Navid
- Operator: Iranian Space Agency (ISA)
- COSPAR ID: 2012-005A
- SATCAT no.: 38075
- Mission duration: 2 months

Spacecraft properties
- Launch mass: 50 kilograms (110 lb)

Start of mission
- Launch date: February 3, 2012, 00:04 UTC
- Rocket: Safir-1B
- Launch site: Semnan, Iran

End of mission
- Decay date: 1 April 2012

Orbital parameters
- Reference system: Geocentric
- Regime: Low Earth
- Perigee altitude: 250 kilometres (160 mi)
- Apogee altitude: 375 kilometres (233 mi)
- Inclination: 55 degrees
- Period: 90 minutes

= Navid (satellite) =

Iranian Earth observation satellite

Navid (نوید) or Navid-e Elm-o San'at (نوید علم و صنعت, "Promise of Science and Technology") was an experimental Iranian Earth observation satellite.

==Satellite==
The satellite carried a camera for taking higher resolution imagery of Earth and it was also used to collect weather data and monitor natural disasters.
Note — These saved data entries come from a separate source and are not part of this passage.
(** The length of the rune a text starts with; [None] where it is not one. *)
Definition rune_width (s : string) : option nat :=
  match s with
  | String a s1 =>
      if byte_in 0 127 a then Some 1%nat else
      match s1 with
      | String b s2 =>
          if byte_in 194 223 a && cont b then Some 2%nat else
          match s2 with
          | String c s3 =>
              if (byte_in 224 224 a && byte_in 160 191 b || byte_in 225 236 a && cont b || byte_in 237 237 a && byte_in 128 159 b ||
                  byte_in 238 239 a && cont b) && cont c then Some 3%nat else
              match s3 with
              | String d _ =>
                  if (byte_in 240 240 a && byte_in 144 191 b || byte_in 241 243 a && cont b || byte_in 244 244 a && byte_in 128 143 b) &&
                     cont c && cont d then Some 4%nat else None
              | EmptyString => None
              end
          | EmptyString => None
          end
      | EmptyString => None
      end
  | EmptyString => None
  end.

Fixpoint valid_go (fuel : nat) (s : string) : bool :=
  match fuel, s with
  | S fuel, String _ _ => match rune_width s with Some n => valid_go fuel (sdrop n s) | None => false end
  | _, _ => true
  end.
Definition valid_utf8 (s : string) : bool := valid_go (String.length s) s.

(** U+FFFD *)
Definition rune_error : string := of_bytes [239%nat; 191%nat; 189%nat].

(** ** The text that is stored *)
(** strings.ReplaceAll of a text that is not empty: from the left, without
    looking into what was put in. *)
Fixpoint replace_go (fuel : nat) (s old new : string) : string :=
  match fuel, s with
  | S fuel, String c s' =>
      if has_prefix s old then new +:+ replace_go fuel (sdrop (String.length old) s) old new
      else String c (replace_go fuel s' old new)
  | _, _ => s
  end.
Definition ReplaceAll (s old new : string) : string := replace_go (String.length s) s old new.

Definition line_bytes : list ascii := ["010"%char; "013"%char; "009"%char].

(** strings.Map: bytes that are no rune come back as U+FFFD. *)
Fixpoint blanks_go (fuel : nat) (s : string) : string :=
  match fuel, s with
  | S fuel, String c s' =>
      match rune_width s with
      | Some 1%nat => String (if bool_decide (c ∈ line_bytes) then " "%char else c) (blanks_go fuel s')
      | Some n => stake n s +:+ blanks_go fuel (sdrop n s)
      | None => rune_error +:+ blanks_go fuel s'
      end
  | _, _ => EmptyString
  end.
Definition map_blanks (s : string) : string := blanks_go (String.length s) s.

Definition sanitizedError (text : error -> string) (err : option error) (secret : string) : string :=
  match err with
  | None => EmptyString
  | Some e =>
      let message := text e in
      let message := if is_empty secret then message else ReplaceAll message secret "[redacted]" in
      let message := map_blanks message in
      if (500 <? String.length message)%nat then stake 500 message else message
  end.

(** The length of the text is fuel enough: more changes nothing. *)
Lemma sdrop_length n s : (1 <= n)%nat -> s <> EmptyString -> (String.length (sdrop n s) < String.length s)%nat.
Proof.
  intros Hn Hs. destruct s as [|c s], n as [|n]; [done|done|lia|]. simpl. assert (H : (String.length (sdrop n s) <= String.length s)%nat).
  { revert n Hn. induction s as [|d s IH]; intros [|n] Hn; simpl; try lia. specialize (IH ltac:(done) n ltac:(lia)). lia. }
  lia.
Qed.

Lemma replace_fuel old new : old <> EmptyString -> forall f f' s, (String.length s <= f)%nat -> (String.length s <= f')%nat ->
  replace_go f s old new = replace_go f' s old new.
Proof.
  intros Hold f. induction f as [|f IH]; intros [|f'] [|c s] Hf Hf'; try done; try (simpl in *; lia). cbn [replace_go].
  assert (Hl : (String.length (sdrop (String.length old) (String c s)) < String.length (String c s))%nat)
    by (apply sdrop_length; [destruct old; simpl; [done|lia]|done]).
  simpl String.length in *. destruct (has_prefix (String c s) old); f_equal; apply IH; lia.
Qed.

Lemma blanks_fuel f : forall f' s, (String.length s <= f)%nat -> (String.length s <= f')%nat -> blanks_go f s = blanks_go f' s.
Proof.
  induction f as [|f IH]; intros [|f'] [|c s] Hf Hf'; try done; try (simpl in *; lia). cbn [blanks_go].
  assert (Hl : forall n, (String.length (sdrop (S n) (String c s)) < String.length (String c s))%nat)
    by (intros n; apply sdrop_length; [lia|done]).
  assert (El : String.length (String c s) = S (String.length s)) by done. rewrite El in *.
  destruct (rune_width (String c s)) as [[|[|n]]|] eqn:En; f_equal; try (apply IH; lia).
  - exfalso. revert En. unfold rune_width. by repeat case_match.
  - pose proof (Hl (S n)). apply IH; lia.
Qed.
Navid satellite weighing 50 kilograms, the third satellite to be launched indigenously by Iran, it was placed into orbit by a new configuration of the Safir carrier rocket, featuring a larger second stage with 20% more thrust. The launch occurred at approximately 00:04 UTC on 3 February 2012. The satellite remained in orbit for two months, before reentering the atmosphere on 1 April 2012.